-- GIVEN RECORDS --
(* ===== verification/HeapFacts.v ===== *)
(** * Correctness of the kernel heap (src/kernel/vmm.c)

    The heap is a tiling of [HEAP_START_VIRT, heap_end_virt) by blocks, seen
    as a list of (size, free) pairs.  [kmalloc] and [kfree] are refined to
    first fit and coalescing on that list. *)

From stdpp Require Import base gmap list fin_maps.
From Stdlib Require Import ZArith Lia.
From S2P Require Import Prelude Heap.

(** ** The abstract heap *)

Abbreviation blk := (Z * bool)%type.

Definition b2z (b : bool) : Z := if b then 1 else 0.

(** Address after the blocks of [bl] when the first header is at [s]. *)
Fixpoint bend (s : Z) (bl : list blk) : Z :=
  match bl with
  | [] => s
  | b :: bl' => bend (s + 24 + b.1) bl'
  end.

(** [h] holds the headers of [bl] from address [s] on; the last one links to
    [nx]. *)
Fixpoint rep (h : gmap Z heap_block) (s : Z) (bl : list blk) (nx : Z) : Prop :=
  match bl with
  | [] => True
  | b :: bl' =>
      h !! s = Some (mk_block b.1 (b2z b.2)
                      (match bl' with [] => nx | _ => s + 24 + b.1 end)) /\
      rep h (s + 24 + b.1) bl' nx
  end.

Definition block_ok (b : blk) : Prop := 0 <= b.1 /\ b.1 mod 8 = 0.

(** No two neighbours are both free. *)
Fixpoint coalesced (bl : list blk) : Prop :=
  match bl with
  | b1 :: ((b2 :: _) as bl') => b1.2 && b2.2 = false /\ coalesced bl'
  | _ => True
  end.

(** First fit: the blocks before the first free one of size at least [n]. *)
Fixpoint first_fit (n : Z) (bl : list blk) : option (list blk) :=
  match bl with
  | [] => None
  | b :: bl' => if b.2 && (n <=? b.1) then Some [] else cons b <$> first_fit n bl'
  end.

(** What allocation makes of the chosen block. *)
Definition carve (n sz : Z) : list blk :=
  if n + 32 <=? sz then [(n, false); (sz - n - 24, true)] else [(sz, false)].

(** Freed block and its free right neighbour; then its free left one. *)
Definition merge_right (sz : Z) (post : list blk) : Z * list blk :=
  match post with
  | (sz', true) :: post' => (sz + (24 + sz'), post')
  | _ => (sz, post)
  end.
Definition merge_left (pre : list blk) (sz : Z) : list blk :=
  match last pre with
  | Some (szp, true) => removelast pre ++ [(szp + (24 + sz), true)]
  | _ => pre ++ [(sz, true)]
  end.
Definition free_block (pre : list blk) (sz : Z) (post : list blk) : list blk :=
  let '(sz', post') := merge_right sz post in merge_left pre sz' ++ post'.

(** ** Geometry *)

Lemma START_pos : 4096 < HEAP_START_VIRT.
Proof. done. Qed.

Lemma bend_app s b1 b2 : bend s (b1 ++ b2) = bend (bend s b1) b2.
Proof. revert s. induction b1; intros; simpl; auto. Qed.

Lemma bend_ge s bl : Forall block_ok bl -> s + 24 * Z.of_nat (length bl) <= bend s bl.
Proof.
  intros Hf. revert s. induction Hf as [|b bl [Hb _] _ IH]; intros s; simpl; [lia|].
  specialize (IH (s + 24 + b.1)). lia.
Qed.

Lemma rep_app h s b1 b2 nx :
  rep h s (b1 ++ b2) nx <->
  rep h s b1 (match b2 with [] => nx | _ => bend s b1 end) /\ rep h (bend s b1) b2 nx.
Proof.
  revert s. induction b1 as [|b b1 IH]; intros s; simpl.
  { split; [by intros|by intros [_ ?]]. }
  rewrite IH. destruct b1 as [|b' b1]; simpl.
  - destruct b2; simpl; tauto.
  - tauto.
Qed.

Lemma rep_frame h h' s bl nx :
  Forall block_ok bl -> rep h s bl nx ->
  (forall k, s <= k < bend s bl -> h' !! k = h !! k) -> rep h' s bl nx.
Proof.
  intros Hf. revert s. induction Hf as [|b bl Hb Hf' IH]; intros s Hr Hk; simpl in *; [done|].
  destruct Hr as [Hs Hr]. pose proof (bend_ge (s + 24 + b.1) bl Hf'). destruct Hb.
  split; [rewrite Hk; [done|lia]|]. apply IH; [done|]. intros k ?. apply Hk. lia.
Qed.

(** Replacing a run of blocks by another one of the same extent. *)
Lemma rep_replace h h' s pre mid mid' post nx :
  Forall block_ok pre -> Forall block_ok post ->
  rep h s (pre ++ mid ++ post) nx -> mid <> [] -> mid' <> [] ->
  (post <> [] -> bend (bend s pre) mid' = bend (bend s pre) mid) ->
  (forall k, k < bend s pre -> h' !! k = h !! k) ->
  (post <> [] -> forall k, bend (bend s pre) mid <= k -> h' !! k = h !! k) ->
  rep h' (bend s pre) mid' (match post with [] => nx | _ => bend (bend s pre) mid end) ->
  rep h' s (pre ++ mid' ++ post) nx.
Proof.
  intros Hpre Hpost Hr Hm Hm' Hb Hlo Hhi Hmid.
  apply rep_app in Hr as [Hr1 Hr2]. apply rep_app in Hr2 as [_ Hr2].
  apply rep_app. split.
  - apply (rep_frame h); [done| |intros; apply Hlo; lia].
    destruct mid as [|]; [done|]. by destruct mid'.
  - apply rep_app. destruct post as [|b post]; [done|].
    rewrite Hb by done. split; [done|].
    apply (rep_frame h); [done|done|]. intros. apply Hhi; [done|lia].
Qed.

-- EXERCISE AIM --
Start at the first line of the entries and stop at the line that contains "From S2P Require Import Prelude Heap.". Repeat every line in that span exactly, and nothing beyond it.

-- PROBLEM SOLUTION --
(* ===== verification/HeapFacts.v ===== *)
(** * Correctness of the kernel heap (src/kernel/vmm.c)

    The heap is a tiling of [HEAP_START_VIRT, heap_end_virt) by blocks, seen
    as a list of (size, free) pairs.  [kmalloc] and [kfree] are refined to
    first fit and coalescing on that list. *)

From stdpp Require Import base gmap list fin_maps.
From Stdlib Require Import ZArith Lia.
From S2P Require Import Prelude Heap.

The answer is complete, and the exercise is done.